As your experience grows and the role develops, so too does the level of responsibility. There’s more time spent putting out fires than creating new strategies for the future. It's all relative. It's standard issue. I call it the ‘leadership squeeze.' I work with CEO’s daily on exactly this; navigating the tight spots to come back with a renewed sense of spirit and connection for what they do.
When a leader loses their mojo, it’s time for them to reignite the sense of connection, inspiration and drive within their organisation;
Here are 3 ways to fast track that:
1. Look Up:
Great CEO’s are connected to their business landscape, and they feel the minor tremors when things are a off track. Looking up is all about spotting the small signs before a bigger disaster hits.
- Are people paying attention to detail on budgets and acquisitions?
- Are products being delivered as per the quality and values of the business?
- Are volume based KPIs creating a ‘shortcut’ mentality, that causes more mistakes to occur?
- Are staff over-worked, detached and exhausted? Are they missing details and not adhering to health and safety rules?
- Are there more incident reports than before?
Look up—where there’s smoke there’s fire. What’s going on inside the business and how are your customers responding. Get your direct reports together and do a quick health check on operations.
2. Look Out:
If you’re feeling overwhelmed by day-to-day operations or your business, it may be time for you to engage with the trends in your industry and where you may be sitting as an organisation within the cycle.
Look back at your experience, draw on your history, engage your board to think outside the box with a helicopter view of where the business and current challenges are really sitting on your organisational timeline.
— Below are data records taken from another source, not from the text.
Lemma pv_max a : measure a -> 0 <= pv d a <= base ^ Z.of_nat d.
Proof.
  intros Ha. destruct (pv_bounds beta base beta_base a d Ha ltac:(lia)) as [H0 H1].
  split; [done|]. destruct (is_top a) eqn:E; [by rewrite pv_top|]. specialize (H1 eq_refl). lia.
Qed.

Lemma total_bounds mu : measures mu -> 0 <= total mu <= Z.of_nat n * base ^ Z.of_nat d.
Proof.
  intros Hm. unfold total. rewrite <- (length_seq n 0) at 3.
  assert (Hl : forall u, u ∈ seq 0 n -> (u < n)%nat) by (intros u Hu; apply elem_of_seq in Hu; lia).
  induction (seq 0 n) as [|u l IH]; cbn [foldr length]; [lia|].
  pose proof (pv_max (mu u) (Hm u (Hl u ltac:(left)))). specialize (IH ltac:(intros; apply Hl; by right)). lia.
Qed.

(** ** A fixed point is a winning region *)

Context (E : nat -> nat -> Prop) (own : nat -> nat -> Prop) (rkN : nat -> N) (dead : nat -> nat).
Context (HE : forall u v, (u < n)%nat -> E u v <-> v ∈ succ u).
Context (Hown : forall alpha u, (u < n)%nat -> own alpha u <-> alpha = if ev u then 0%nat else 1%nat).
Context (HrkN : forall u, (u < n)%nat -> rkN u = N.of_nat (rk u)).

Definition in_game (u : nat) : Prop := (u < n)%nat.

(** A move to a successor of least measure. *)
Definition least_successor mu u : option nat :=
  min_element (fun v w => compare_progress_measures_vertex (rk u) (mu v) (mu w)) (succ u).

Lemma least_successor_spec mu u : measures mu -> (u < n)%nat ->
  exists v, least_successor mu u = Some v /\ v ∈ succ u /\ forall w, w ∈ succ u ->
    pv (rk u + 1) (mu v) <= pv (rk u + 1) (mu w).
Proof.
  intros Hm Hu. destruct (Hsucc u Hu) as [Hne Hs]. apply min_element_spec; [done|].
  intros v w Hv Hw. apply compare_pv with beta; auto using beta_base.
Qed.

Lemma game_has_successor u : (u < n)%nat -> has_successor E in_game u.
Proof.
  intros Hu. destruct (Hsucc u Hu) as [Hne Hs]. destruct (succ u) as [|v l] eqn:El; [done|].
  exists v. split; [apply HE; [done|]; rewrite El; left|apply Hs; left].
Qed.

Lemma parity_rank u : (u < n)%nat -> parity (rkN u) = if Nat.odd (rk u) then 1%nat else 0%nat.
Proof. intros Hu. rewrite (HrkN u Hu). apply parity_of_nat. Qed.

Definition not_top_in mu u : Prop := (u < n)%nat /\ is_top (mu u) = false.

(** Along a move of player 0's strategy, the measures do not grow; at odd ranks
    they get smaller. *)
Lemma fixpoint_move mu u v : measures mu -> (forall u, (u < n)%nat -> lift mu u = mu u) ->
  not_top_in mu u -> move E own in_game 0 (least_successor mu) u v ->
  not_top_in mu v /\ pv (rk u + 1) (mu v) + (if Nat.odd (rk u) then 1 else 0) <= pv (rk u + 1) (mu u).
Proof.
  intros Hm Hf [Hu Ht] (He & Hv & Hsg). apply HE in He; [|done].
  destruct (best_spec mu u Hm Hu) as (w & Hw & Ew & Hle).
  assert (Hvw : pv (rk u + 1) (mu v) <= pv (rk u + 1) (mu w)).
  { destruct (ev u) eqn:Eev; [|by apply Hle].
    destruct (least_successor_spec mu u Hm Hu) as (v' & Ev' & _ & Hmin).
    specialize (Hsg ltac:(apply Hown; [done|by rewrite Eev])). assert (v' = v) as -> by congruence. by apply Hmin. }
  destruct (prog_spec beta base beta_base Hpos (rk u) (best mu u)) as (_ & Hp & _); auto using best_measure.
  fold (lift mu u) in Hp. rewrite (Hf u Hu), Ew in Hp. destruct (Hp Ht) as [Htw Hpw].
  split; [|lia]. split; [done|]. destruct (is_top (mu v)) eqn:Etv; [|done]. exfalso.
  pose proof (Hrk u Hu). destruct (Hsucc u Hu) as [_ Hs].
  pose proof (pv_bounds beta base beta_base (mu w) (rk u + 1) (Hm w (Hs w Hw)) ltac:(lia)) as [_ Hlt].
  specialize (Hlt Htw). rewrite (pv_top base (mu v)) in Hvw by done. lia.
Qed.

Lemma walk_measures mu p u l v : measures mu -> (forall u, (u < n)%nat -> lift mu u = mu u) ->
  not_top_in mu u -> (p <= rk u)%nat -> (forall y, y ∈ l -> (p <= rk y)%nat) ->
  walk (move E own in_game 0 (least_successor mu)) u l v -> pv (p + 1) (mu v) <= pv (p + 1) (mu u).
Proof.
  intros Hm Hf Hu Hp Hl Hw. induction Hw as [u|u x l v Hs Hw IH]; [lia|].
  destruct (fixpoint_move mu u x Hm Hf Hu Hs) as [Hx Hle].
  assert (Hxu : pv (p + 1) (mu x) <= pv (p + 1) (mu u)).
  { destruct Hu as [Hu _], Hx as [Hx _]. pose proof (Hrk u Hu).
    apply (pv_prefix_le beta base beta_base) with (rk u + 1)%nat; auto; [lia..|]. destruct (Nat.odd (rk u)); lia. }
  specialize (IH Hx (Hl x ltac:(left)) ltac:(intros y Hy; apply Hl; by right)). lia.
Qed.

Lemma fixpoint_region mu : measures mu -> (forall u, (u < n)%nat -> lift mu u = mu u) ->
  region E own rkN dead in_game 0 (least_successor mu) (not_top_in mu).
Proof.
  intros Hm Hf. split.
  - by intros u [Hu _].
  - intros u Hu Ho _. destruct (least_successor_spec mu u Hm (proj1 Hu)) as (v & Ev & Hv & _).
    assert (Hmv : move E own in_game 0 (least_successor mu) u v).
    { split; [by apply HE; [apply Hu|]|]. split; [by apply (Hsucc u); [apply Hu|]|done]. }
    exists v. split; [done|]. split; [apply Hmv|]. split; [apply Hmv|].
    by apply (fixpoint_move mu u v Hm Hf Hu Hmv).
  - intros u v Hu Ho He Hv. apply (fixpoint_move mu u v Hm Hf Hu). by split.
  - intros u [Hu _] Hd. exfalso. by apply Hd, game_has_successor.
  - intros x l Hx Hl Hw.
    assert (Hcl : forall u v, not_top_in mu u -> move E own in_game 0 (least_successor mu) u v -> not_top_in mu v).
    { intros u v Hu Hmv. by apply (fixpoint_move mu u v). }
    destruct (walk_closed _ (not_top_in mu) x l x Hcl Hx Hw) as [_ Hin].
    destruct (minimal_rank rkN (fun y => y ∈ l) x (walk_last _ _ _ _ Hw Hl)) as (y & Hy & Hmin).
    exists y. split; [done|]. split; [|done].
    destruct (Hin y Hy) as [Hyn Hyt]. rewrite (parity_rank y Hyn). destruct (Nat.odd (rk y)) eqn:Eo; [exfalso|done].
    destruct (walk_rotate _ x l y Hw Hy) as (l' & Hw' & Hl' & Hll).
    destruct l' as [|z l']; [done|]. inversion Hw' as [|? ? ? ? Hmv Hw'']; subst.
    assert (Hge : forall w, w ∈ z :: l' -> (rk y <= rk w)%nat).
    { intros w Hw2. apply Hll in Hw2. specialize (Hmin w Hw2). destruct (Hin w Hw2) as [Hwn _].
      rewrite (HrkN y Hyn), (HrkN w Hwn) in Hmin. lia. }
    destruct (fixpoint_move mu y z Hm Hf (Hin y Hy) Hmv) as [Hz Hlt]. rewrite Eo in Hlt.
    pose proof (walk_measures mu (rk y) z l' y Hm Hf Hz (Hge z ltac:(left))
      ltac:(intros w Hw2; apply Hge; by right) Hw''). lia.
Qed.

(** ** A winning region bounds the iteration *)

Section Region.
Context (sigma : nat -> option nat) (W : nat -> Prop) (HW : region E own rkN dead in_game 0 sigma W).

(** The moves that player 0's strategy allows. *)
Definition next u : list nat := if ev u then option_list (sigma u) else succ u.

Lemma region_in u : W u -> (u < n)%nat.
Proof. apply HW. Qed.

Lemma next_move u v : W u -> v ∈ next u <-> move E own in_game 0 sigma u v.
Proof.
  intros Hu. pose proof (region_in u Hu) as Hn. unfold next, move.
  rewrite (HE u v Hn), (Hown 0 u Hn). destruct (ev u) eqn:Eev.
  - destruct (region_own _ _ _ _ _ _ _ _ HW u Hu) as (w & Ew & He & Hw & _).
    { apply Hown; [done|]. by rewrite Eev. }
    { by apply game_has_successor. }
    rewrite Ew. cbn. rewrite list_elem_of_singleton. apply HE in He; [|done].
    split; [intros ->; done|]. intros (_ & _ & H). specialize (H eq_refl). congruence.
  - split; [|by intros (? & _)]. intros Hv. split; [done|]. split; [by apply (Hsucc u)|done].
Qed.

Lemma next_region u v : W u -> v ∈ next u -> W v.
Proof. intros Hu Hv%next_move; [|done]. by eapply region_closed. Qed.

(** How often a play of [k] moves can meet rank [p] before a smaller one. *)
Fixpoint visits p (k : nat) u : nat :=
  match k with
  | O => 0
  | S k => if (rk u <? p)%nat then 0
           else (if (rk u =? p)%nat then 1 else 0) + max_list (visits p k <$> next u)
  end%nat.

Lemma max_list_mono {A} (f g : A -> nat) (l : list A) :
  (forall x, x ∈ l -> (f x <= g x)%nat) -> (max_list (f <$> l) <= max_list (g <$> l))%nat.
Proof.
  induction l as [|x l IH]; intros H; [done|]. rewrite !fmap_cons. cbn [max_list_with]. unfold id at 1 3.
  pose proof (H x ltac:(left)). specialize (IH ltac:(intros; apply H; by right)). lia.
Qed.

Lemma max_list_attained {A} (f : A -> nat) (l : list A) :
  max_list (f <$> l) = 0%nat \/ exists x, x ∈ l /\ f x = max_list (f <$> l).
Proof.
  induction l as [|x l IH]; [by left|]. rewrite fmap_cons. cbn [max_list_with]. unfold id at 1 3.
  destruct (Nat.max_spec (f x) (max_list (f <$> l))) as [[_ E1]|[_ E1]]; rewrite E1.
  - destruct IH as [IH|(y & Hy & Ey)]; [by left|right]. exists y. split; [by right|done].
  - right. exists x. split; [left|done].
Qed.

Lemma visits_mono p k u : (visits p k u <= visits p (S k) u)%nat.
Proof.
  revert u. induction k as [|k IH]; intros u; [apply Nat.le_0_l|].
  cbn [visits]. destruct (rk u <? p)%nat; [done|]. apply Nat.add_le_mono_l.
  apply max_list_mono. intros x _. apply IH.
Qed.

(** Such a play. *)
Lemma visits_walk p k u : W u -> visits p k u = 0%nat \/
  exists l z, walk (move E own in_game 0 sigma) u l z /\ (forall y, y ∈ u :: l -> (p <= rk y)%nat) /\
    visits p k u = length (filter (fun y => rk y = p) (u :: l)).
Proof.
  revert u. induction k as [|k IH]; intros u Hu; [by left|]. cbn [visits].
  destruct (rk u <? p)%nat eqn:Elt; [by left|]. apply Nat.ltb_ge in Elt.
  assert (Ef : forall l, length (filter (fun y => rk y = p) (u :: l)) =
    ((if (rk u =? p)%nat then 1 else 0) + length (filter (fun y => rk y = p) l))%nat).
  { intros l. rewrite filter_cons. case_decide as Ed.
    - apply Nat.eqb_eq in Ed as ->. done.
    - by apply Nat.eqb_neq in Ed as ->. }
  destruct (max_list_attained (visits p k) (next u)) as [E0|(v & Hv & Ev)].
  - right. exists [], u. split; [constructor|]. split; [|by rewrite E0, Ef].
    intros y Hy. apply list_elem_of_singleton in Hy as ->. done.
  - rewrite <- Ev. destruct (IH v (next_region u v Hu Hv)) as [E0|(l & z & Hw & Hl & Hc)].
    + right. exists [], u. split; [constructor|]. split; [|by rewrite E0, Ef].
      intros y Hy. apply list_elem_of_singleton in Hy as ->. done.
    + right. exists (v :: l), z. split; [econstructor; [by apply next_move|done]|].
      split; [intros y [->|Hy]%elem_of_cons; auto|]. by rewrite Ef, Hc.
Qed.

(** A walk that meets vertices of [P] too often contains a cycle through [P]. *)
Lemma filter_duplicate (P : nat -> Prop) `{forall y, Decision (P y)} (l : list nat) :
  ~ NoDup (filter P l) -> exists l1 x l2 l3, l = l1 ++ x :: l2 ++ x :: l3 /\ P x.
Proof.
  induction l as [|x l IH]; intros Hl; [exfalso; apply Hl; constructor|].
  destruct (decide (P x /\ x ∈ l)) as [[Hp Hx]|Hx].
  - apply list_elem_of_split in Hx as (l2 & l3 & ->). by exists [], x, l2, l3.
  - destruct IH as (l1 & y & l2 & l3 & -> & Hp); [|by exists (x :: l1), y, l2, l3].
    intros Hnd. apply Hl. rewrite filter_cons. case_decide; [|done]. constructor; [|done].
    intros [_ Hxl]%list_elem_of_filter. by apply Hx.
Qed.

Lemma walk_revisit (R : nat -> nat -> Prop) u l z x l1 l2 l3 :
  walk R u l z -> u :: l = l1 ++ x :: l2 ++ x :: l3 -> walk R x (l2 ++ [x]) x.
Proof.
  intros Hw El. destruct l1 as [|u' l1]; injection El as -> ->.
  - by apply walk_split in Hw as [Hw _].
  - apply walk_split in Hw as [_ Hw]. by apply walk_split in Hw as [Hw _].
Qed.

(** A play that meets an odd rank too often has a cycle that player 0 loses. *)
Lemma visits_bound p k u : W u -> Nat.odd p = true -> (visits p k u <= rank_count p)%nat.
Proof.
  intros Hu Ho. destruct (visits_walk p k u Hu) as [->|(l & z & Hw & Hl & ->)]; [lia|].
  destruct (walk_closed _ W u l z (fun a b => region_closed _ _ _ _ _ _ _ _ a b HW) Hu Hw) as [_ Hin].
  assert (HinW : forall y, y ∈ u :: l -> W y) by (intros y [->|Hy]%elem_of_cons; auto).
  destruct (decide (NoDup (filter (fun y => rk y = p) (u :: l)))) as [Hnd|Hnd].
  - unfold rank_count. apply submseteq_length, NoDup_submseteq; [done|].
    intros y [Ey Hy]%list_elem_of_filter. apply list_elem_of_filter. split; [done|].
    apply elem_of_seq. pose proof (region_in y (HinW y Hy)). lia.
  - exfalso. apply filter_duplicate in Hnd as (l1 & x & l2 & l3 & El & Ex).
    pose proof (walk_revisit _ u l z x l1 l2 l3 Hw El) as Hc.
    assert (Hne : l2 ++ [x] <> []) by (by destruct l2).
    assert (Hcl : forall y, y ∈ l2 ++ [x] -> y ∈ u :: l) by (rewrite El; set_solver).
    pose proof (Hcl x ltac:(set_solver)) as Hx.
    destruct (region_cycle _ _ _ _ _ _ _ _ HW x _ (HinW x Hx) Hne Hc) as (y & Hy & Hpar & Hmin).
    pose proof (region_in y (HinW y (Hcl y Hy))) as Hyn. pose proof (region_in x (HinW x Hx)) as Hxn.
    specialize (Hmin x (walk_last _ _ _ _ Hc Hne)). rewrite (HrkN y Hyn), (HrkN x Hxn) in Hmin.
    pose proof (Hl y (Hcl y Hy)). assert (Ey : rk y = p) by lia.
    rewrite (parity_rank y Hyn), Ey, Ho in Hpar. done.
Qed.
Should you be sweating the small stuff or instead looking for some unorthodox strategies to get you through?
3. Look within:
Get back to basics. Why did you want to be a leader in the first place? What attracted you to the role of CEO? Be honest about the blend—for everyone it’s different. It could be the accolades, the financial reward, the thrill of making a real difference, or just of steering your own ship.
More often than not leaders lose their momentum when they become overwhelmed with board and stakeholder requirements, the lack of flexibility to deploy their vision, and a feeling of isolation (as a leader you don’t want to show your vulnerability).
Take time to reconnect with your why, to trust your experience, and to find the RIGHT type of support that suits the current business environment. How can you inspire again and be inspired yourself?
You probably already have all the answers, you just need to create the time to let your intuition and experience show you the way.
There’s a reason why you’re a leader—bring back your entrepreneurial spirit, and think with vision, purpose and passion for what you do.
Look up, look out and most importantly don’t forget to look within.